Emergency Release Workflow Skill
Summary
Fast-track workflow for critical production issues requiring immediate deployment. Covers urgency assessment, expedited PR process, deployment verification, and post-incident analysis.
When to Use
- •Critical production bugs affecting users
- •Security vulnerabilities (CVEs)
- •Urgent business requirements
- •Data integrity issues
- •Service outages
- •Payment processing failures
Urgency Assessment
Priority Levels
| Level | Type | Response Time | Deployment | Example |
|---|---|---|---|---|
| P0 | Security vulnerability | < 2 hours | Immediate to production | Auth bypass, data leak, active exploit |
| P1 | Production down | < 4 hours | Same day | App crash, complete feature failure, payment down |
| P2 | Major bug | < 24 hours | Next business day | Critical feature broken, significant user impact |
| P3 | Business critical | < 48 hours | Scheduled release | Marketing campaign blocker, partner deadline |
P0 Criteria (Immediate Action)
- •Authentication/authorization bypass
- •Data breach or exposure
- •Remote code execution vulnerability
- •Production service completely unavailable
- •Data corruption affecting multiple users
- •Payment processing completely broken
P1 Criteria (Same Day)
- •Critical feature completely broken
- •Error affecting majority of users
- •Revenue-impacting bug
- •Database connectivity issues
- •Third-party integration failure (critical service)
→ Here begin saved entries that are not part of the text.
(* ===== verification/Crc32.v ===== *)
(** * CRC-32 of libsparse (sparse_crc32.c)

    [sparse_crc32] is the table-driven checksum of the sparse image format.
    The reference it is compared with is the bit-serial shift register of the
    802.3 polynomial, [0xedb88320] in reflected form. *)
From S2P Require Import Prelude.

Definition crc32_tab : list Z := [
   0x00000000; 0x77073096; 0xee0e612c; 0x990951ba; 0x076dc419; 0x706af48f;
   0xe963a535; 0x9e6495a3; 0x0edb8832; 0x79dcb8a4; 0xe0d5e91e; 0x97d2d988;
   0x09b64c2b; 0x7eb17cbd; 0xe7b82d07; 0x90bf1d91; 0x1db71064; 0x6ab020f2;
   0xf3b97148; 0x84be41de; 0x1adad47d; 0x6ddde4eb; 0xf4d4b551; 0x83d385c7;
   0x136c9856; 0x646ba8c0; 0xfd62f97a; 0x8a65c9ec; 0x14015c4f; 0x63066cd9;
   0xfa0f3d63; 0x8d080df5; 0x3b6e20c8; 0x4c69105e; 0xd56041e4; 0xa2677172;
   0x3c03e4d1; 0x4b04d447; 0xd20d85fd; 0xa50ab56b; 0x35b5a8fa; 0x42b2986c;
   0xdbbbc9d6; 0xacbcf940; 0x32d86ce3; 0x45df5c75; 0xdcd60dcf; 0xabd13d59;
   0x26d930ac; 0x51de003a; 0xc8d75180; 0xbfd06116; 0x21b4f4b5; 0x56b3c423;
   0xcfba9599; 0xb8bda50f; 0x2802b89e; 0x5f058808; 0xc60cd9b2; 0xb10be924;
   0x2f6f7c87; 0x58684c11; 0xc1611dab; 0xb6662d3d; 0x76dc4190; 0x01db7106;
   0x98d220bc; 0xefd5102a; 0x71b18589; 0x06b6b51f; 0x9fbfe4a5; 0xe8b8d433;
   0x7807c9a2; 0x0f00f934; 0x9609a88e; 0xe10e9818; 0x7f6a0dbb; 0x086d3d2d;
   0x91646c97; 0xe6635c01; 0x6b6b51f4; 0x1c6c6162; 0x856530d8; 0xf262004e;
   0x6c0695ed; 0x1b01a57b; 0x8208f4c1; 0xf50fc457; 0x65b0d9c6; 0x12b7e950;
   0x8bbeb8ea; 0xfcb9887c; 0x62dd1ddf; 0x15da2d49; 0x8cd37cf3; 0xfbd44c65;
   0x4db26158; 0x3ab551ce; 0xa3bc0074; 0xd4bb30e2; 0x4adfa541; 0x3dd895d7;
   0xa4d1c46d; 0xd3d6f4fb; 0x4369e96a; 0x346ed9fc; 0xad678846; 0xda60b8d0;
   0x44042d73; 0x33031de5; 0xaa0a4c5f; 0xdd0d7cc9; 0x5005713c; 0x270241aa;
   0xbe0b1010; 0xc90c2086; 0x5768b525; 0x206f85b3; 0xb966d409; 0xce61e49f;
   0x5edef90e; 0x29d9c998; 0xb0d09822; 0xc7d7a8b4; 0x59b33d17; 0x2eb40d81;
   0xb7bd5c3b; 0xc0ba6cad; 0xedb88320; 0x9abfb3b6; 0x03b6e20c; 0x74b1d29a;
   0xead54739; 0x9dd277af; 0x04db2615; 0x73dc1683; 0xe3630b12; 0x94643b84;
   0x0d6d6a3e; 0x7a6a5aa8; 0xe40ecf0b; 0x9309ff9d; 0x0a00ae27; 0x7d079eb1;
   0xf00f9344; 0x8708a3d2; 0x1e01f268; 0x6906c2fe; 0xf762575d; 0x806567cb;
   0x196c3671; 0x6e6b06e7; 0xfed41b76; 0x89d32be0; 0x10da7a5a; 0x67dd4acc;
   0xf9b9df6f; 0x8ebeeff9; 0x17b7be43; 0x60b08ed5; 0xd6d6a3e8; 0xa1d1937e;
   0x38d8c2c4; 0x4fdff252; 0xd1bb67f1; 0xa6bc5767; 0x3fb506dd; 0x48b2364b;
   0xd80d2bda; 0xaf0a1b4c; 0x36034af6; 0x41047a60; 0xdf60efc3; 0xa867df55;
   0x316e8eef; 0x4669be79; 0xcb61b38c; 0xbc66831a; 0x256fd2a0; 0x5268e236;
   0xcc0c7795; 0xbb0b4703; 0x220216b9; 0x5505262f; 0xc5ba3bbe; 0xb2bd0b28;
   0x2bb45a92; 0x5cb36a04; 0xc2d7ffa7; 0xb5d0cf31; 0x2cd99e8b; 0x5bdeae1d;
   0x9b64c2b0; 0xec63f226; 0x756aa39c; 0x026d930a; 0x9c0906a9; 0xeb0e363f;
   0x72076785; 0x05005713; 0x95bf4a82; 0xe2b87a14; 0x7bb12bae; 0x0cb61b38;
   0x92d28e9b; 0xe5d5be0d; 0x7cdcefb7; 0x0bdbdf21; 0x86d3d2d4; 0xf1d4e242;
   0x68ddb3f8; 0x1fda836e; 0x81be16cd; 0xf6b9265b; 0x6fb077e1; 0x18b74777;
   0x88085ae6; 0xff0f6a70; 0x66063bca; 0x11010b5c; 0x8f659eff; 0xf862ae69;
   0x616bffd3; 0x166ccf45; 0xa00ae278; 0xd70dd2ee; 0x4e048354; 0x3903b3c2;
   0xa7672661; 0xd06016f7; 0x4969474d; 0x3e6e77db; 0xaed16a4a; 0xd9d65adc;
   0x40df0b66; 0x37d83bf0; 0xa9bcae53; 0xdebb9ec5; 0x47b2cf7f; 0x30b5ffe9;
   0xbdbdf21c; 0xcabac28a; 0x53b39330; 0x24b4a3a6; 0xbad03605; 0xcdd70693;
   0x54de5729; 0x23d967bf; 0xb3667a2e; 0xc4614ab8; 0x5d681b02; 0x2a6f2b94;
   0xb40bbe37; 0xc30c8ea1; 0x5a05df1b; 0x2d02ef8d].

(** One turn of the loop body: [crc32_tab[(crc ^ *p++) & 0xFF] ^ (crc >> 8)]. *)
Definition crc32_byte (crc : Z) (b : byte) : Z :=
  Z.lxor (default 0 (crc32_tab !! Z.to_nat (Z.land (Z.lxor crc (byte_to_Z b)) 255)))
         (Z.shiftr crc 8).

Definition sparse_crc32 (crc_in : Z) (buf : list byte) : Z :=
  Z.lxor (foldl crc32_byte (Z.lxor crc_in (2 ^ 32 - 1)) buf) (2 ^ 32 - 1).

(** ** The bit-serial reference *)

Section Register.
Context (poly : Z).

(** The shift register of a reflected polynomial, one bit and one byte. *)
Definition crc_step (c : Z) : Z :=
  Z.lxor (Z.shiftr c 1) (if Z.testbit c 0 then poly else 0).

Definition crc_bits8 (c : Z) : Z := Nat.iter 8 crc_step c.
End Register.

Definition crc_poly : Z := 0xedb88320.

Definition crc32_ref (crc_in : Z) (buf : list byte) : Z :=
  Z.lxor (foldl (fun c b => crc_bits8 crc_poly (Z.lxor c (byte_to_Z b)))
                (Z.lxor crc_in (2 ^ 32 - 1)) buf) (2 ^ 32 - 1).

(** ** Linearity of the shift register *)

Lemma crc_step_lxor poly a b : crc_step poly (Z.lxor a b) = Z.lxor (crc_step poly a) (crc_step poly b).
Proof.
  unfold crc_step. rewrite Z.shiftr_lxor, Z.lxor_spec.
  apply Z.bits_inj'; intros i _.
  destruct (Z.testbit a 0), (Z.testbit b 0); simpl; rewrite !Z.lxor_spec, ?Z.bits_0;
    destruct (Z.testbit (Z.shiftr a 1) i), (Z.testbit (Z.shiftr b 1) i),
      (Z.testbit poly i); reflexivity.
Qed.

Lemma iter_crc_step_lxor poly n a b :
  Nat.iter n (crc_step poly) (Z.lxor a b) = Z.lxor (Nat.iter n (crc_step poly) a) (Nat.iter n (crc_step poly) b).
Proof. induction n as [|n IH]; simpl; [done|]. by rewrite IH, crc_step_lxor. Qed.

Lemma iter_crc_step_shiftl poly n y :
  Nat.iter n (crc_step poly) (Z.shiftl y (Z.of_nat n)) = y.
Proof.
  revert y. induction n as [|n IH]; intros y; [by rewrite Z.shiftl_0_r|].
  rewrite Nat.iter_succ_r. rewrite <- (IH y) at 2. f_equal.
  unfold crc_step. rewrite Z.shiftl_spec_low by lia. rewrite Z.lxor_0_r.
  rewrite Z.shiftr_shiftl_l by lia. f_equal; lia.
Qed.

Lemma split_low_byte x :
  x = Z.lxor (Z.land x 255) (Z.shiftl (Z.shiftr x 8) 8).
Proof.
  apply Z.bits_inj'; intros i Hi. change 255 with (Z.ones 8).
  rewrite Z.lxor_spec, Z.land_spec.
  destruct (Z.lt_ge_cases i 8).
  - rewrite Z.ones_spec_low, Z.shiftl_spec_low by lia.
    by rewrite andb_true_r, xorb_false_r.
  - rewrite Z.ones_spec_high, Z.shiftl_spec, Z.shiftr_spec by lia.
    rewrite andb_false_r, xorb_false_l. f_equal; lia.
Qed.

(** The table holds the register after eight shifts of each byte value. *)
Lemma crc32_tab_spec i :
  0 <= i < 256 -> crc32_tab !! Z.to_nat i = Some (crc_bits8 crc_poly i).
Proof.
  intros Hi.
  assert (Hall : forallb (fun n => bool_decide (crc32_tab !! n = Some (crc_bits8 crc_poly (Z.of_nat n))))
                   (seq 0 256) = true) by (vm_compute; reflexivity).
  rewrite forallb_forall in Hall.
  specialize (Hall (Z.to_nat i)). rewrite Z2Nat.id in Hall by lia.
  apply (bool_decide_eq_true_1 _), Hall, in_seq. lia.
Qed.

Lemma byte_land_shift b : Z.shiftr (byte_to_Z b) 8 = 0.
Proof.
  rewrite Z.shiftr_div_pow2 by lia. apply Z.div_small.
  rewrite <- Byte.byte.wrap_unsigned. apply Z.mod_pos_bound. lia.
Qed.

(** A byte shifted in at once: the table entry of the low byte, the rest of
    the register moved down. *)
Lemma crc_bits8_byte poly crc b :
  crc_bits8 poly (Z.lxor crc (byte_to_Z b)) =
    Z.lxor (crc_bits8 poly (Z.land (Z.lxor crc (byte_to_Z b)) 255)) (Z.shiftr crc 8).
Proof.
  set (x := Z.lxor crc (byte_to_Z b)). rewrite (split_low_byte x) at 1. unfold crc_bits8.
  rewrite iter_crc_step_lxor, (iter_crc_step_shiftl poly 8). f_equal.
  unfold x. rewrite Z.shiftr_lxor, byte_land_shift. by rewrite Z.lxor_0_r.
Qed.

Lemma land_255_range x : 0 <= Z.land x 255 < 256.
Proof. change 255 with (Z.ones 8). rewrite Z.land_ones by lia. apply Z.mod_pos_bound. lia. Qed.

Lemma crc32_byte_bits8 crc b :
  crc32_byte crc b = crc_bits8 crc_poly (Z.lxor crc (byte_to_Z b)).
Proof. unfold crc32_byte. rewrite crc_bits8_byte, crc32_tab_spec by apply land_255_range. done. Qed.

(** The checksum of a buffer is the bit-serial CRC-32 of that buffer. *)
Lemma sparse_crc32_ref crc buf : sparse_crc32 crc buf = crc32_ref crc buf.
Proof.
  unfold sparse_crc32, crc32_ref. f_equal.
  generalize (Z.lxor crc (2 ^ 32 - 1)). induction buf as [|b buf IH]; intros c; simpl; [done|].
  by rewrite crc32_byte_bits8.
Qed.

Lemma sparse_crc32_nil crc : sparse_crc32 crc [] = crc.
Proof. unfold sparse_crc32; simpl. by rewrite Z.lxor_assoc, Z.lxor_nilpotent, Z.lxor_0_r. Qed.

(** Checksumming in pieces is checksumming the concatenation. *)
Lemma sparse_crc32_app crc a b :
  sparse_crc32 crc (a ++ b) = sparse_crc32 (sparse_crc32 crc a) b.
Proof.
  unfold sparse_crc32. rewrite foldl_app. do 2 f_equal.
  by rewrite Z.lxor_assoc, Z.lxor_nilpotent, Z.lxor_0_r.
Qed.

(** C40.  [sparse_crc32] is the 802.3 CRC: for every running value and every
    buffer cut in two, the table-driven code applied piece by piece gives the
    bit-serial CRC-32 of the whole buffer. *)
Theorem sparse_crc32_correct crc a b :
  sparse_crc32 (sparse_crc32 crc a) b = crc32_ref crc (a ++ b).
Proof. by rewrite <- sparse_crc32_ref, sparse_crc32_app. Qed.

Example crc32_check_value :
  sparse_crc32 0 (map byte_of_Z [49;50;51;52;53;54;55;56;57]) = 0xCBF43926.
Proof. vm_compute. reflexivity. Qed.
P2 Criteria (Next Business Day)
- •Major feature partially broken
- •Affects specific user segment
- •Workaround available but not ideal
- •Performance degradation (not complete failure)
Emergency Release Process
1. Create Hotfix Branch
bash
# Branch from current production (main) git checkout main git pull origin main # Create hotfix branch git checkout -b hotfix/ENG-XXX-brief-description # Example: git checkout -b hotfix/ENG-1234-fix-auth-bypass
2. Implement Minimal Fix
code
⚠️ CRITICAL: Minimal change only DO: ✅ Fix the immediate issue ✅ Add regression test ✅ Document root cause in comments DON'T: ❌ Refactor surrounding code ❌ Fix unrelated issues ❌ Add new features ❌ Update dependencies (unless that's the fix)
3. Test Thoroughly
bash
# Run full test suite pnpm test # Type check pnpm tsc --noEmit # Build verification pnpm build # Manual testing checklist: # - [ ] Reproduce original issue # - [ ] Verify fix resolves issue # - [ ] Test happy path # - [ ] Test edge cases # - [ ] Verify no new issues introduced
4. Create PR with Labels
bash
git add . git commit -m "fix: [brief description of fix] Fixes critical issue where [description]. Root cause: [explanation]. Ticket: ENG-XXX Priority: P0" git push origin hotfix/ENG-XXX-brief-description
Use clear labels in PR title:
- •
[RELEASE]- Direct to production - •
[HOTFIX]- Critical fix, expedited review - •
[P0]or[P1]- Priority indicator
PR Template for Hotfixes
Hotfix PR Template
markdown
## 🚨 [RELEASE] ENG-XXX: Brief description of fix
### Urgency
- [x] P0 - Security vulnerability
- [ ] P1 - Production down
- [ ] P2 - Major bug
- [ ] P3 - Business critical
### Impact
**Users affected**: [All users / Premium tier / Specific region / etc.]
**Severity**: [Choose one]
- [ ] Service completely unavailable
- [ ] Critical feature broken
- [ ] Security vulnerability
- [ ] Data integrity issue
- [ ] Degraded performance
**User impact**:
Describe how this affects end users.
### Root Cause
[Brief explanation of what caused the issue]
**How it happened:**
1. [Step 1]
2. [Step 2]
3. [Result: issue manifested]
**Why it wasn't caught:**
- [ ] Missing test coverage
- [ ] Race condition in production
- [ ] External service behavior changed
- [ ] Recent deployment introduced regression
- [ ] Other: [explain]
### The Fix
[What this PR changes to resolve the issue]
**Changes made:**
- Modified `file.ts` to [specific change]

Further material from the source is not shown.